→ **What you are asked to do**
How do the records below read from their first line through the line containing "From Stdlib Require Import ZArith Lia."? Write those lines out exactly.

→ **Materials provided**

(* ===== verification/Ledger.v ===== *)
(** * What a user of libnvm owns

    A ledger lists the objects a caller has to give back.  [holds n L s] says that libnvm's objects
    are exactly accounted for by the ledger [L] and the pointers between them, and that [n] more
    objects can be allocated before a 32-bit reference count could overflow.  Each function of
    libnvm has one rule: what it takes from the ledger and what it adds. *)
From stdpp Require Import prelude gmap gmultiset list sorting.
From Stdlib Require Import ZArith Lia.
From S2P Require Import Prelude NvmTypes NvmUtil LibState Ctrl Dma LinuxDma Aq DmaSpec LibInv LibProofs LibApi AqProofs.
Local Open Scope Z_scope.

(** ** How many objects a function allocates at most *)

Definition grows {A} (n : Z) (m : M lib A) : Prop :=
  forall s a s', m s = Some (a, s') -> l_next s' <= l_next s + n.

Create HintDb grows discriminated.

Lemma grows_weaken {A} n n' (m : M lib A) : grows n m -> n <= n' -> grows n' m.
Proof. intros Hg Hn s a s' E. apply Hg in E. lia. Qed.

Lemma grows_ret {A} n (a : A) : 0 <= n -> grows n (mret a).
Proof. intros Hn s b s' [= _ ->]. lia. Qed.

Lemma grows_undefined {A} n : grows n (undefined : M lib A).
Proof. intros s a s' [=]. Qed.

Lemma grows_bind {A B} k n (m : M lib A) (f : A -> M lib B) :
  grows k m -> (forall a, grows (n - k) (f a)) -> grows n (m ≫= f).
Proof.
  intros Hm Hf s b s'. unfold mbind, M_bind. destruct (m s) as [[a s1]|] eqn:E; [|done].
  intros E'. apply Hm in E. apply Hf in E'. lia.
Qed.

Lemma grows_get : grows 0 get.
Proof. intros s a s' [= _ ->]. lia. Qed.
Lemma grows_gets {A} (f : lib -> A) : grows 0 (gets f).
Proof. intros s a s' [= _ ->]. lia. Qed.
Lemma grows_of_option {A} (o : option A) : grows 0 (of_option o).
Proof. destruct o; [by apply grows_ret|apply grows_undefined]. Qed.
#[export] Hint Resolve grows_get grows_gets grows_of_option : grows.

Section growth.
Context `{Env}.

→ **Reply**
(* ===== verification/Ledger.v ===== *)
(** * What a user of libnvm owns

    A ledger lists the objects a caller has to give back.  [holds n L s] says that libnvm's objects
    are exactly accounted for by the ledger [L] and the pointers between them, and that [n] more
    objects can be allocated before a 32-bit reference count could overflow.  Each function of
    libnvm has one rule: what it takes from the ledger and what it adds. *)
From stdpp Require Import prelude gmap gmultiset list sorting.
From Stdlib Require Import ZArith Lia.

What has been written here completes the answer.